■ DESCRIPTION OF THE TASK
Copy exactly the stretch of data below from the line with "- [Py] holds" through the line with "exception monad.", including both of those lines.

■ Stored items

____________________

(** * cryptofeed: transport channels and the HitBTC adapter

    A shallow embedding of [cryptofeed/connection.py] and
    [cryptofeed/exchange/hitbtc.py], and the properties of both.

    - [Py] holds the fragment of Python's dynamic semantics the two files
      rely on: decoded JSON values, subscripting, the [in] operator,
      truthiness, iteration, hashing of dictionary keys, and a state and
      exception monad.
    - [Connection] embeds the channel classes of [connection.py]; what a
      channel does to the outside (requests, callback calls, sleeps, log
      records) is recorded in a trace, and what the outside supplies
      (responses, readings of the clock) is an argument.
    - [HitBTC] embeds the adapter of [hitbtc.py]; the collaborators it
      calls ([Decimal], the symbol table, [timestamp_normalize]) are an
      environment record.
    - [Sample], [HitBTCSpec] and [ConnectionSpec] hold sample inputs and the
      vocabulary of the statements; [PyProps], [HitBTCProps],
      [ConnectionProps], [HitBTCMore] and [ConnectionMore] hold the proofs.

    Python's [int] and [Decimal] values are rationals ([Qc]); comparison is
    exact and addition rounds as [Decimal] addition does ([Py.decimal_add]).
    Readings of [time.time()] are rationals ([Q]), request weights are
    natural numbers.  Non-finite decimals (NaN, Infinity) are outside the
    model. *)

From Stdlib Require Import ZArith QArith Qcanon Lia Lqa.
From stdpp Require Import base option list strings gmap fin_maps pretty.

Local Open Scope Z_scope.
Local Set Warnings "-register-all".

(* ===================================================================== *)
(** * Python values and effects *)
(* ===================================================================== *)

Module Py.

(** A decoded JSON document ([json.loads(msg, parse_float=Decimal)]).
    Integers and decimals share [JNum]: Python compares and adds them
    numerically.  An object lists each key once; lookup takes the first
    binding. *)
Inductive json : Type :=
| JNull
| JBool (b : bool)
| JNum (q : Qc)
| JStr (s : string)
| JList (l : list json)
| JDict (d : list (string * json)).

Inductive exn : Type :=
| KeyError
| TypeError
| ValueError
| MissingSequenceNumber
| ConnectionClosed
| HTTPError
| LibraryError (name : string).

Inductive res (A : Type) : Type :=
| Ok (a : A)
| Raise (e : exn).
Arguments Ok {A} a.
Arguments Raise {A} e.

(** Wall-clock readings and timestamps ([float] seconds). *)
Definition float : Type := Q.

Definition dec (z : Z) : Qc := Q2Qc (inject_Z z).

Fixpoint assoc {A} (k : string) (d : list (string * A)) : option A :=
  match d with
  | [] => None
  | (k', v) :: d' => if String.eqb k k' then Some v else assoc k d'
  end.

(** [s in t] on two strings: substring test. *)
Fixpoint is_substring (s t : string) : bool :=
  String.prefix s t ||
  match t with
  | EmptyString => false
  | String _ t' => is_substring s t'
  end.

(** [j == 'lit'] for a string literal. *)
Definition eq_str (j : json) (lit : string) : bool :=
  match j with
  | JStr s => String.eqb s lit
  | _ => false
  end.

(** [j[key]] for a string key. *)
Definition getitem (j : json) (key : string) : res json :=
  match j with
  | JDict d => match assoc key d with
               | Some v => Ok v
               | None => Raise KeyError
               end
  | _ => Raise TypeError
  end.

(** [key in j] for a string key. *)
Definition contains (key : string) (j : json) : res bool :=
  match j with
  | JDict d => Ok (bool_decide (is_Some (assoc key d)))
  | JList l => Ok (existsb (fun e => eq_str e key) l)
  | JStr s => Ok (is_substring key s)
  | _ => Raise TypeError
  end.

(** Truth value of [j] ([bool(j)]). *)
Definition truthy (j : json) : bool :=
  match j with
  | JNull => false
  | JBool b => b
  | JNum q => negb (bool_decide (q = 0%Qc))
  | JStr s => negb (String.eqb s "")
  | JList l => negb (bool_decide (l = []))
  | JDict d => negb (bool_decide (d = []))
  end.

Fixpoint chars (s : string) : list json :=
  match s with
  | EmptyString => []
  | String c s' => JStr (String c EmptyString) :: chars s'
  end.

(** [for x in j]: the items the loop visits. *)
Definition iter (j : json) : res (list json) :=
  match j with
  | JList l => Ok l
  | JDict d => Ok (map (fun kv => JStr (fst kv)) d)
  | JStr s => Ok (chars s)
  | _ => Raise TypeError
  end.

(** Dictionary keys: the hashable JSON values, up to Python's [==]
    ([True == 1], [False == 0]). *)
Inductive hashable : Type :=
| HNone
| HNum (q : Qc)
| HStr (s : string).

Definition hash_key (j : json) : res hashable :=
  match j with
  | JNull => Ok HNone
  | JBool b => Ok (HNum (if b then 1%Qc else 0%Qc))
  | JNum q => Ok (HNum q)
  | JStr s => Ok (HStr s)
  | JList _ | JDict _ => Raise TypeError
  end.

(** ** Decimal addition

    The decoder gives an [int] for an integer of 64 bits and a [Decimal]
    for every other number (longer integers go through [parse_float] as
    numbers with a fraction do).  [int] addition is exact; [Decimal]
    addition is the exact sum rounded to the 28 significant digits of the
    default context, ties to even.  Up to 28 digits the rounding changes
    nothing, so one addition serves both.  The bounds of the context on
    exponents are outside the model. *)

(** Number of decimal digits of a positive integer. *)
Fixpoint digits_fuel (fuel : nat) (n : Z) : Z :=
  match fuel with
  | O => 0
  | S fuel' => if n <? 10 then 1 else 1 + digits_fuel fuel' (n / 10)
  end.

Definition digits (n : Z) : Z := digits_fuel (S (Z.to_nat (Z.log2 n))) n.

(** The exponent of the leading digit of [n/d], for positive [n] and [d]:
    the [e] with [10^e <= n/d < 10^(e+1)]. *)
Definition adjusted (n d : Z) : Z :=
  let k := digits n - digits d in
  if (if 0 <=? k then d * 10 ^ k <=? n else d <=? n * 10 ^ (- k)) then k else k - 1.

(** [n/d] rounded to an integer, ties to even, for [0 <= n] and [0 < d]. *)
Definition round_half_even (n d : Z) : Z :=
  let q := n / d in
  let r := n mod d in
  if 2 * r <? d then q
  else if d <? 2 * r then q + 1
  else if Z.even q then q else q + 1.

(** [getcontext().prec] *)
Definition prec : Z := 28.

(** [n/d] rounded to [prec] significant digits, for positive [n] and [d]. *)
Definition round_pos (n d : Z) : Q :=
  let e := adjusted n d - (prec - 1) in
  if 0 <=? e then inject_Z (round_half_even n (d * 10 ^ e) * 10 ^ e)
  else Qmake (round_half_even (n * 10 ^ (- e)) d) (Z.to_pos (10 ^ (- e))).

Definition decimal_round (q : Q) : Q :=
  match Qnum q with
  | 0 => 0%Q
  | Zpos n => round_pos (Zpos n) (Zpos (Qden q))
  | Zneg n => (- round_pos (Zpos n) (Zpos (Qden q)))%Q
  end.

____________________

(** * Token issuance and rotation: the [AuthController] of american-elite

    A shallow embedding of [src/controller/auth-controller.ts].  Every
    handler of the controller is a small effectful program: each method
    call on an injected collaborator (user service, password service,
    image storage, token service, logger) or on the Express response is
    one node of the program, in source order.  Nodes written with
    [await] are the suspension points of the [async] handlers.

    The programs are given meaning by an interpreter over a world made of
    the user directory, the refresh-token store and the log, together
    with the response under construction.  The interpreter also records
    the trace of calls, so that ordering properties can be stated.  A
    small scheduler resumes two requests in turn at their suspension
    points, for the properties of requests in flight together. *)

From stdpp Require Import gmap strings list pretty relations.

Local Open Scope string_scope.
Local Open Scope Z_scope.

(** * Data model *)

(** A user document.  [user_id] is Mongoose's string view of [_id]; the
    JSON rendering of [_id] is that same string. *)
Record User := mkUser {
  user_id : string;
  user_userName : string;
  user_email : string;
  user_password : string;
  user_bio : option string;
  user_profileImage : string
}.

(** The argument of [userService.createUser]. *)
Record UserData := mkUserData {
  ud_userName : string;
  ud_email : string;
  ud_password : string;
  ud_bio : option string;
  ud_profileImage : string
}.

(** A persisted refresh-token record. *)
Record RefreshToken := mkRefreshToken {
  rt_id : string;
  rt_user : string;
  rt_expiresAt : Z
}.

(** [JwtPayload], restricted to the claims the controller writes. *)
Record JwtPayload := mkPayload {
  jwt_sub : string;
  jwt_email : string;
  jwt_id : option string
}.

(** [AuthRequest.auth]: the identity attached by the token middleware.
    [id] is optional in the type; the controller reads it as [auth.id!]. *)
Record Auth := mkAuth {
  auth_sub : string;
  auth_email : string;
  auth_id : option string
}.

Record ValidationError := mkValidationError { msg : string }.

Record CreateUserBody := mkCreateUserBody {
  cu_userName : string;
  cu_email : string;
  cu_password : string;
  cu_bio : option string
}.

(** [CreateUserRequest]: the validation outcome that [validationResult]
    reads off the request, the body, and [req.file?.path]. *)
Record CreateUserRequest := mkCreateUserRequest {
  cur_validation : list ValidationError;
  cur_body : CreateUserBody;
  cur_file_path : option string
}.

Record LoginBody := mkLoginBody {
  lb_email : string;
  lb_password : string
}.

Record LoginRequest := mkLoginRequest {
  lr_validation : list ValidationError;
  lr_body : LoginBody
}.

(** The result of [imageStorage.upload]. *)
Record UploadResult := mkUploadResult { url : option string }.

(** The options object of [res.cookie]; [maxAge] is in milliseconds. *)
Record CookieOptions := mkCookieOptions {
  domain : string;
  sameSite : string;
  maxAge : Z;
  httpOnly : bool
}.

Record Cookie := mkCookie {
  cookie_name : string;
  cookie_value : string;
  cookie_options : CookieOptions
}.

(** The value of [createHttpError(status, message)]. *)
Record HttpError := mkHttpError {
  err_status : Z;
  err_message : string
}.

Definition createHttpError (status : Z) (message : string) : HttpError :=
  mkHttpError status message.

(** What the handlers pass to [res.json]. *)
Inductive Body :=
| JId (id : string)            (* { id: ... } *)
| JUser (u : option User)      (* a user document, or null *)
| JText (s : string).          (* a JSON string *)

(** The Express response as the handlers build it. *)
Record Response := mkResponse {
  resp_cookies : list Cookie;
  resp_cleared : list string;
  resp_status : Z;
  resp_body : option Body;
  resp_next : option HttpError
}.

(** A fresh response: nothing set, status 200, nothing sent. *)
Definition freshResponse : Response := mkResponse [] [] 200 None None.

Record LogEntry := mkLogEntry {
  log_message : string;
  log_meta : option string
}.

____________________

■ SOLUTION
    - [Py] holds the fragment of Python's dynamic semantics the two files
      rely on: decoded JSON values, subscripting, the [in] operator,
      truthiness, iteration, hashing of dictionary keys, and a state and
      exception monad.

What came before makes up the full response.